その作業に間、私とアーサー、三兄妹、ショウは再びパワーレベリングだ。
オークの巣の掃討作戦で、サーシャのレベルがかなり上がったようで、動きがいい。アーシャのミーシャも置いて行かれないように必死だ。どちらかというと、アーシャは魔法職、ミーシャは戦闘職に向いているようだ。
戦闘はパターン化し始めた、まず、ショウが発見し、アーサーが闇魔法で敵の意欲をそぎ落とし、三兄妹が止めだ。サーシャにはアーサーがフォローに入り、アーシャとミーシャには私とショウがつく。

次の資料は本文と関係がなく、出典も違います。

Definition MSG_YTDLP_MISSING : str :=
  Eval vm_compute in
    lit "yt-dlp 명령을 찾을 수 없습니다. 서버 환경에 설치되어 있는지 확인하세요.".
Definition MSG_YTDLP_FAILED : str :=
  Eval vm_compute in lit "yt-dlp 다운로드 실패: ".
Definition MSG_YTDLP_GENERIC : str :=
  Eval vm_compute in lit "알 수 없는 오류가 발생했습니다.".
Definition MSG_YTDLP_NO_WAV : str :=
  Eval vm_compute in
    lit "yt-dlp 다운로드에 성공했지만 wav 파일을 찾지 못했습니다.".

Definition ytdlp_cmd (output_path : Path) (url : str) : list str :=
  [lit "yt-dlp"; lit "-x"; lit "--audio-format"; lit "wav"; lit "-o";
   path_str output_path; url].

Definition download_youtube_audio (h : Host) (url : str) : M Path :=
  let* _ := mkdir_parents_exist_ok (YOUTUBE_DOWNLOAD_DIR h) in
  let* hex := uuid4 h in
  let output_filename := lit "youtube_" ++ take 8 hex ++ lit ".wav" in
  let output_path := mkPath (YOUTUBE_DOWNLOAD_DIR h) output_filename in
  let cmd := ytdlp_cmd output_path url in
  let* result :=
    try_except (subprocess_run h cmd None)
      (fun exc =>
         match exc with
         | FileNotFoundError _ => raise (RuntimeError MSG_YTDLP_MISSING)
         | _ => raise exc
         end) in
  if negb (returncode result =? 0)%Z then
    raise (RuntimeError
             (MSG_YTDLP_FAILED ++ diagnostic result MSG_YTDLP_GENERIC))
  else
    let* present := Path_exists (path_str output_path) in
    if negb present then raise (RuntimeError MSG_YTDLP_NO_WAV)
    else ret output_path.

Definition build_command (h : Host) (audio_path : Path) : list str :=
  [WHISPER_CLI h; lit "-m"; MODEL_PATH h; lit "-f"; path_str audio_path;
   lit "-l"; lit "ko"; lit "-otxt"].

Definition CUDA_VISIBLE_DEVICES : str := lit "CUDA_VISIBLE_DEVICES".

Definition MSG_WHISPER_GENERIC : str :=
  Eval vm_compute in lit "whisper-cli failed with an unknown error.".
Definition MSG_TXT_MISSING : str :=
  Eval vm_compute in lit "전사 결과 파일을 찾을 수 없습니다: ".

(** [open(p, "r", encoding="utf-8", errors="replace").read()] *)
Definition read_text (h : Host) (p : str) : M str :=
  fun w =>
    match files w !! p with
    | Some data => (Returned (decode_text h data), w)
    | None => (Raised (FileNotFoundError p), w)
    end.

Definition run_whisper_cli (h : Host) (audio_path : Path) (cuda_device : str)
    : M (str * option str) :=
  let cmd := build_command h audio_path in
  let* env := os_environ_copy in
  let env := <[CUDA_VISIBLE_DEVICES := cuda_device]> env in
  let* result := subprocess_run h cmd (Some env) in
  let stdout := strip (stdout result) in
  let stderr := strip (stderr result) in
  if negb (returncode result =? 0)%Z then
    let error_msg := str_or (str_or stderr stdout) MSG_WHISPER_GENERIC in
    ret ([], Some error_msg)
  else
    (* Path(str(audio_path) + ".txt") prints back as that string *)
    let txt_path := path_str audio_path ++ lit ".txt" in
    let* present := Path_exists txt_path in
    if negb present then
      ret ([], Some (MSG_TXT_MISSING ++ txt_path))
    else
      let* text := read_text h txt_path in
      let transcription := strip text in
      ret (transcription, None).

(** A Streamlit [UploadedFile]: its name and its bytes. *)
Record UploadedFile : Type := mkUpload {
  upload_name : str;
  upload_buffer : list N
}.

Definition save_uploaded_file (h : Host) (uploaded_file : UploadedFile)
    : M Path :=
  let* _ := mkdir_parents_exist_ok (YOUTUBE_DOWNLOAD_DIR h) in
  let output_path :=
    mkPath (YOUTUBE_DOWNLOAD_DIR h) (upload_name uploaded_file) in
  let* _ := write_bytes (path_str output_path) (upload_buffer uploaded_file) in
  ret output_path.

(** ** The controller: the "start" branch of [main] *)

Inductive InputMode : Type :=
| FileUploadMode     (* "파일 업로드" *)
| YouTubeURLMode.    (* "YouTube URL" *)

(** The two keys of [st.session_state] the run writes. *)
Record SessionState : Type := mkSession {
  transcription : str;
  last_error : str
}.

Definition MSG_NO_FILE : str :=
  Eval vm_compute in lit "먼저 파일을 업로드하세요.".
Definition MSG_NO_URL : str :=
  Eval vm_compute in lit "먼저 YouTube 링크를 입력하세요.".

(** The body of the [try]: prepare the acquired file and run the engine
    on it. *)
Definition stages (h : Host) (cuda_device : str) (acquire : M Path)
    : M (str * option str) :=
  let* source_path := acquire in
  let* prepared_audio_path := prepare_audio_file h source_path in
  run_whisper_cli h prepared_audio_path cuda_device.

(** The [finally] block: unlink every path of [temp_paths]. *)
Definition cleanup (temp_paths : list Path) (w : World) : World :=
  foldl (fun w' path => snd (unlink_missing_ok (path_str path) w'))
    w temp_paths.

(** [temp_paths = set()] followed by [try] / [except Exception] /
    [finally].  Nothing is ever added to [temp_paths]. *)
Definition run_stages (h : Host) (cuda_device : str) (acquire : M Path)
    (state : SessionState) (w : World) : SessionState * World :=
  let temp_paths : list Path := [] in
  let '(state', w') :=
    match stages h cuda_device acquire w with
    | (Returned (text, error), w1) =>
      if opt_truthy error
      then (mkSession (transcription state)
              (match error with Some e => e | None => [] end), w1)
      else (mkSession text (last_error state), w1)
    | (Raised exc, w1) =>
      (mkSession (transcription state) (exn_str exc), w1)
    end in
  (state', cleanup temp_paths w').

(** What pressing the start button does to the session state and the
    world, from the widgets' values and [args.cuda_device]. *)
Definition main (h : Host) (cuda_device : str) (input_mode : InputMode)
    (uploaded : option UploadedFile) (youtube_url : str) (w : World)
    : SessionState * World :=
  let state := mkSession [] [] in
  match input_mode, uploaded with
  | FileUploadMode, None =>
    (mkSession (transcription state) MSG_NO_FILE, w)
  | FileUploadMode, Some uploaded_file =>
    run_stages h cuda_device (save_uploaded_file h uploaded_file) state w
  | YouTubeURLMode, _ =>
    if negb (truthy (strip youtube_url))
    then (mkSession (transcription state) MSG_NO_URL, w)
    else run_stages h cuda_device
           (download_youtube_audio h (strip youtube_url)) state w
  end.

(** ** Configuration: [load_config] *)

(** What [json.load] can return.  A number is kept as the token it was
    written with; an object keeps its members in document order. *)
Local Unset Elimination Schemes.
Inductive json : Type :=
| JNull
| JBool (b : bool)
| JNumber (token : str)
| JString (s : str)
| JArray (items : list json)
| JObject (members : list (str * json)).
Local Set Elimination Schemes.

(** What [load_config] raises.  [ConfigValueError] stands for
    [ValueError] and its subclasses ([json.JSONDecodeError],
    [UnicodeDecodeError]); the argument is what [str(exc)] gives.
    [ConfigTypeError] is the [TypeError] of [key in config] on a value
    that is not a container. *)
Inductive config_error : Type :=
| ConfigFileNotFound (msg : str)
| ConfigValueError (msg : str)
| ConfigTypeError.

(** [key in config] for a string [key]: a key of a dict, an element of a
    list, a substring of a string; a [TypeError] ([None]) otherwise. *)
Definition json_contains (key : str) (config : json) : option bool :=
  match config with
  | JObject members => Some (bool_decide (key ∈ map fst members))
  | JArray items =>
    Some (existsb (fun v => match v with
                            | JString s => bool_decide (s = key)
                            | _ => false
                            end) items)
  | JString s => Some (contains key s)
  | JNull | JBool _ | JNumber _ => None
  end.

剣が出来上がった2週間後、やっとマルコフさんの鎧が出来上がる。
「リーダー、かっこいいよ」
なぜかついてきたバーンがはしゃいでいる。ちゃんと手土産でハーブの詰め合わせを持ってきてたけどね。無事に姪御さんもお嫁に行ったようで、アルフさんに丁寧にお礼を言ってた。オッドアイになったアルフさんには驚き、呟く。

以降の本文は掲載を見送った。